Steve Bannon thinks that Americans deserve reparations for having to coexist with immigrants on H-1B visas.

“We haven’t fought these battles over years and years and years to allow American citizens of every race, ethnicity, religion, be gutted by the sociopathic overlords in Silicon Valley,” Bannon opined on his War Room show Monday morning. “David Sacks, Vivek Ramaswamy, and Elon Musk … there’s no reform. We want it gone.… We want reparations for the tech workers that you stole their lives.”

This is another installment in the current schism between the “America First” MAGA faithful and the tech-world MAGA plutocrats who want more high-skilled immigrants. Former presidential candidate and current DOGE co-lead Vivek Ramaswamy started the fire last week by declaring, “A culture that celebrates the prom queen over the math olympiad champ, or the jock over the valedictorian, will not produce the best engineers,” asserting that it was American culture that was leading CEOs to look elsewhere for labor. This talking point was parroted by Elon Musk and other right-wing techies, inviting a MAGA backlash that even included Nikki Haley, the torchbearer of the old GOP establishment who was vanquished by Trump earlier this year.

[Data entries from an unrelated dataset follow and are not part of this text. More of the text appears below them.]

(* ===== verification/LogSpec.v ===== *)
(** * LogSpec: the theorems on the HttpLogAdaptor

    What is logged are the lines of what was written, whatever the
    interleaving; a write that returns without error was taken whole; [Close]
    returns only when everything has been logged; nothing deadlocks and every
    execution ends. *)
From Stdlib Require Import ZArith Lia.
From stdpp Require Import base strings list relations.
From S2P Require Import Prelude Errors GoIO Scanner Log.
Local Open Scope Z_scope.

(** ** The steps, one by one *)
Section Steps.
Context (log : logger).

(** A property of every state after a step. *)
Lemma step_cases (Q : adaptor -> Prop) a a' :
  step log a a' ->
  (forall s t s', a_goroutine a = GScan s -> scan_next s = Token t s' ->
     Q (with_goroutine (with_logged a (log_call log (a_logged a) (mkLine Info (to_string t) []))) (GScan s'))) ->
  (forall s n s', a_goroutine a = GScan s -> scan_next s = NeedRead n s' -> p_done a = false ->
     Q (with_goroutine a (GRead n s'))) ->
  (forall s s', (a_goroutine a = GScan s /\ exists n, scan_next s = NeedRead n s') \/ (exists n, a_goroutine a = GRead n s') ->
     p_done a = true -> Q (with_goroutine a (GScan (scan_feed s' [] (Some (readCloseError a)))))) ->
  (forall s s', a_goroutine a = GScan s -> scan_next s = Stop s' -> Q (with_goroutine a (GStop (scanner_Err s')))) ->
  (forall err, a_goroutine a = GStop (Some err) ->
     Q (with_goroutine (with_logged a (log_call log (a_logged a)
          (mkLine Error "while reading from Writer" ["err"; error_text err; "category"; "HttpLogAdaptor"]))) GClose)) ->
  (a_goroutine a = GStop None -> Q (with_goroutine a GClose)) ->
  (a_goroutine a = GClose -> Q (with_goroutine (close_read a) GDone)) ->
  (a_goroutine a = GDone -> Q (with_goroutine a GEnded)) ->
  (forall i c p ops, a_clients a !! i = Some c -> c_at c = Ready -> c_ops c = OpWrite p :: ops -> p_done a = true ->
     Q (with_client a i (mkClient Ready ops (c_results c ++ [RWrite p 0 (Some ErrClosedPipe)])))) ->
  (forall i c p ops, a_clients a !! i = Some c -> c_at c = Ready -> c_ops c = OpWrite p :: ops -> p_done a = false ->
     Q (with_client a i (mkClient (Locking p) ops (c_results c)))) ->
  (forall i c ops, a_clients a !! i = Some c -> c_at c = Ready -> c_ops c = OpClose :: ops ->
     Q (close_write (with_client a i (mkClient Waiting ops (c_results c))))) ->
  (forall i c p, a_clients a !! i = Some c -> c_at c = Locking p -> p_mu a = None ->
     Q (with_mu (with_client a i (mkClient (Writing p 0) (c_ops c) (c_results c))) (Some i))) ->
  (forall i c p n, a_clients a !! i = Some c -> c_at c = Writing p n -> p_done a = true ->
     Q (with_mu (with_client a i (returns c (RWrite p n (Some ErrClosedPipe)))) None)) ->
  (forall i c, a_clients a !! i = Some c -> c_at c = Waiting -> a_goroutine a = GEnded ->
     Q (with_client a i (returns c RClose))) ->
  (forall i c p n room s, a_clients a !! i = Some c -> c_at c = Writing p n -> a_goroutine a = GRead room s ->
     let k := (length (drop n p) `min` Z.to_nat room)%nat in
     let bs := take k (drop n p) in
     let a1 := with_accepted (with_goroutine a (GScan (scan_feed s bs None))) (accept (p_accepted a) i n bs) in
     Q (if decide (n + k = length p)%nat then
          with_mu (with_client a1 i (returns c (RWrite p (n + k) None))) None
        else with_client a1 i (mkClient (Writing p (n + k)) (c_ops c) (c_results c)))) ->
  Q a'.
Proof.
  intros Hstep Q1 Q2 Q3 Q4 Q5 Q6 Q7 Q8 Q9 Q10 Q11 Q12 Q13 Q14 Q15. destruct Hstep as [E|i E|i E].
  - unfold goroutine_step in E. destruct (a_goroutine a) as [s|n s|[e|]| | |] eqn:Eg; [| | | | | |done].
    + destruct (scan_next s) as [t s'|n s'|s'] eqn:En; injection E as <-; [by eapply Q1| |by eapply Q4].
      destruct (p_done a) eqn:Ed; [by eapply (Q3 s s'); [left; eauto|done]|by eapply Q2].
    + destruct (p_done a) eqn:Ed; [|done]. injection E as <-. eapply (Q3 s s); [right; eauto|done].
    + injection E as <-. by apply Q5.
    + injection E as <-. by apply Q6.
    + injection E as <-. by apply Q7.
    + injection E as <-. by apply Q8.
  - unfold client_step in E. destruct (a_clients a !! i) as [c|] eqn:Ec; [|done].
    destruct (c_at c) as [|p|p n|] eqn:Ea.
    + destruct (c_ops c) as [|[p|] ops] eqn:Eo; [done| |].
      * destruct (p_done a) eqn:Ed; injection E as <-; [exact (Q9 i c p ops Ec Ea Eo eq_refl)|exact (Q10 i c p ops Ec Ea Eo eq_refl)].
      * injection E as <-. by eapply Q11.
    + destruct (p_mu a) eqn:Em; [done|]. injection E as <-. by eapply Q12.
    + destruct (p_done a) eqn:Ed; [|done]. injection E as <-. by eapply Q13.
    + destruct (a_goroutine a) eqn:Eg; try done. injection E as <-. by eapply Q14.
  - unfold transfer_step in E. destruct (a_clients a !! i) as [c|] eqn:Ec; [|done].
    destruct (a_goroutine a) as [|room s| | | |] eqn:Eg; try done. destruct (c_at c) as [| |p n|] eqn:Ea; try done.
    specialize (Q15 i c p n room s Ec Ea eq_refl). cbv zeta in Q15, E.
    destruct (decide (_ = length p)) in E, Q15; by injection E as <-.
Qed.
End Steps.

(** ** The history *)
Definition text (l : list (nat * bytes)) : bytes := concat (snd <$> l).
Definition entries (i : nat) (l : list (nat * bytes)) : list bytes := snd <$> filter (fun e => fst e = i) l.

Lemma accept_cases l i n bs :
  (l = [] \/ n = 0%nat) /\ accept l i n bs = l ++ [(i, bs)] \/
  n <> 0%nat /\ exists l' j p, l = l' ++ [(j, p)] /\ accept l i n bs = l' ++ [(j, p ++ bs)].
Proof.
  destruct n as [|n]; [by left; split; [right|]|].
  destruct l as [|[j p] l' _] using rev_ind; [by left; split; [left|]|].
  right. split; [done|]. exists l', j, p. split; [done|]. unfold accept.
  rewrite rev_unit. by rewrite rev_involutive.
Qed.

Lemma text_app l1 l2 : text (l1 ++ l2) = text l1 ++ text l2.
Proof. unfold text. by rewrite fmap_app, concat_app. Qed.

Lemma text_one i bs : text [(i, bs)] = bs.
Proof. unfold text. cbn. apply app_nil_r. Qed.

Lemma accept_text l i n bs : text (accept l i n bs) = text l ++ bs.
Proof.
  destruct (accept_cases l i n bs) as [[_ ->]|(_ & l' & j & p & -> & ->)]; rewrite !text_app, !text_one; [done|].
  by rewrite app_assoc.
Qed.

Lemma entries_app i l1 l2 : entries i (l1 ++ l2) = entries i l1 ++ entries i l2.
Proof. unfold entries. by rewrite filter_app, fmap_app. Qed.

Lemma entries_one i j bs : entries i [(j, bs)] = if decide (j = i) then [bs] else [].
Proof. unfold entries. rewrite filter_cons. cbn [fst]. by destruct (decide (j = i)). Qed.

(** The entry of a call in progress. *)
Definition current (p : bytes) (n : nat) : list bytes := match n with O => [] | _ => [take n p] end.

Lemma accept_entries l i n p bs :
  (n <> 0%nat -> last l = Some (i, take n p)) ->
  last (accept l i n bs) = Some (i, take n p ++ bs) /\
  (forall pre, entries i l = pre ++ current p n -> entries i (accept l i n bs) = pre ++ [take n p ++ bs]) /\
  (forall j, j <> i -> entries j (accept l i n bs) = entries j l).
Proof.
  intros Hlast. destruct (accept_cases l i n bs) as [[Hn ->]|(Hn & l' & j & q & -> & ->)].
  - assert (n = 0%nat) as ->.
    { destruct n as [|n]; [done|]. specialize (Hlast ltac:(done)). destruct Hn as [->|Hn]; [done|lia]. }
    rewrite last_snoc. split; [done|]. split.
    + intros pre E. rewrite entries_app, entries_one, decide_True by done. rewrite E. cbn. by rewrite app_nil_r.
    + intros j Hj. rewrite entries_app, entries_one, decide_False by congruence. apply app_nil_r.
  - specialize (Hlast Hn). rewrite last_snoc in Hlast. injection Hlast as -> ->.
    rewrite last_snoc. split; [done|]. split.
    + intros pre. rewrite !entries_app, !entries_one, !decide_True by done. intros E.
      destruct n as [|n]; [done|]. cbn [current] in E. apply app_inj_tail in E as [-> _]. done.
    + intros j Hj. by rewrite !entries_app, !entries_one, !decide_False by congruence.
Qed.

(** ** The scanner, one action at a time *)

(** The data are in the buffer, the buffer within its limit. *)
Definition buffer_ok (s : Scanner) : Prop :=
  0 <= sc_start s /\ sc_start s + len (sc_data s) <= sc_size s <= MaxScanTokenSize.

(** Of the bytes [acc] the lines [ls] are taken, [data] are left. *)
Definition consumed (ls : list bytes) (acc data : bytes) : Prop :=
  forall x, raw_lines (acc ++ x) = ls ++ raw_lines (data ++ x).

Lemma consumed_snoc ls l acc data data' :
  consumed ls acc data -> consumed [l] data data' -> consumed (ls ++ [l]) acc data'.
Proof. intros H1 H2 x. by rewrite H1, H2, <-app_assoc. Qed.

Lemma consumed_app ls acc data bs : consumed ls acc data -> consumed ls (acc ++ bs) (data ++ bs).
Proof. intros Hc x. by rewrite <-!app_assoc. Qed.

Lemma scan_next_spec s :
  buffer_ok s ->
  match scan_next s with
  | Token t s' => exists l, t = dropCR l /\ buffer_ok s' /\ sc_err s' = sc_err s /\ sc_loop s' = sc_loop s /\
      (length (sc_data s') < length (sc_data s))%nat /\
      (sc_err s = None -> short l /\ consumed [l] (sc_data s) (sc_data s')) /\
      (short (sc_data s) -> short l /\ raw_lines (sc_data s) = l :: raw_lines (sc_data s'))
  | NeedRead n s' => sc_err s = None /\ sc_err s' = None /\ sc_loop s' = sc_loop s /\ sc_data s' = sc_data s /\
      split_newline (sc_data s) = None /\ 0 < n /\ 0 <= sc_start s' /\
      sc_start s' + len (sc_data s') + n = sc_size s' /\ sc_size s' <= MaxScanTokenSize
  | Stop s' =>
      (sc_err s' = sc_err s /\ sc_err s <> None /\ sc_data s = []) \/
      (sc_err s = None /\ sc_err s' = Some ErrTooLong /\ split_newline (sc_data s) = None /\
       len (sc_data s) = MaxScanTokenSize)
  end.
Proof.
  intros Hb. unfold scan_next.
  destruct (split_newline (sc_data s)) as [[l rest]|] eqn:E.
  - assert (scan_token s = Some (dropCR l, rest)) as ->
      by (unfold scan_token, ScanLines; rewrite E; destruct (sc_err s); [done|]; by destruct (sc_data s)).
    pose proof (split_newline_length _ _ _ E) as Hlen. exists l. unfold buffer_ok, short, len in *.
    cbn [sc_start sc_data sc_size sc_err sc_loop]. split; [done|]. split; [lia|]. split; [done|]. split; [done|].
    split; [lia|]. split.
    + intros _. split; [lia|]. intros x. exact (raw_lines_Some _ _ _ (split_newline_app _ _ _ x E)).
    + intros _. split; [lia|]. by apply raw_lines_Some.
  - destruct (sc_err s) as [e|] eqn:He.
    + assert (scan_token s = match sc_data s with [] => None | _ => Some (dropCR (sc_data s), []) end) as ->
        by (unfold scan_token, ScanLines; by rewrite He, E).
      destruct (sc_data s) as [|b t] eqn:Ed; [by left|]. exists (b :: t). unfold buffer_ok, short, len in *.
      rewrite Ed in Hb. cbn [sc_start sc_data sc_size sc_err sc_loop length] in *.
      split; [done|]. split; [lia|]. split; [done|]. split; [done|]. split; [lia|]. split; [done|].
      intros Hs. split; [lia|]. by apply raw_lines_last.
    + assert (scan_token s = None) as -> by (unfold scan_token, ScanLines; rewrite He, E; by destruct (sc_data s)).
      pose proof (scan_room_spec s Hb He) as Hr. destruct (scan_room s); [done| |].
      * destruct Hr as (? & ? & ? & ? & ? & ? & ?). by repeat split.
      * right. by destruct Hr.
Qed.

(** ** The invariant *)
Definition op_of (r : result) : op := match r with RWrite p _ _ => OpWrite p | RClose => OpClose end.

Definition in_progress (c : client_at) : list op :=
  match c with Ready => [] | Locking p | Writing p _ => [OpWrite p] | Waiting => [OpClose] end.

“There is nothing wrong with American workers or American culture,” Haley wrote. “All you have to do is look at the border and see how many want what we have. We should be investing and prioritizing in Americans, not foreign workers.”

This anti-H-1B energy has culminated in Bannon’s calls for reparations, something usually invoked for African Americans historically disenfranchised by slavery and racism.

“We’re gonna get H-1B visas out, root and stem, and all the workers you brought in. Just like we’re deporting 15 million here, we want them deported, out,” Bannon said later in his show. “And give those jobs to American citizens today … we demand they get reparations. You stole from them.”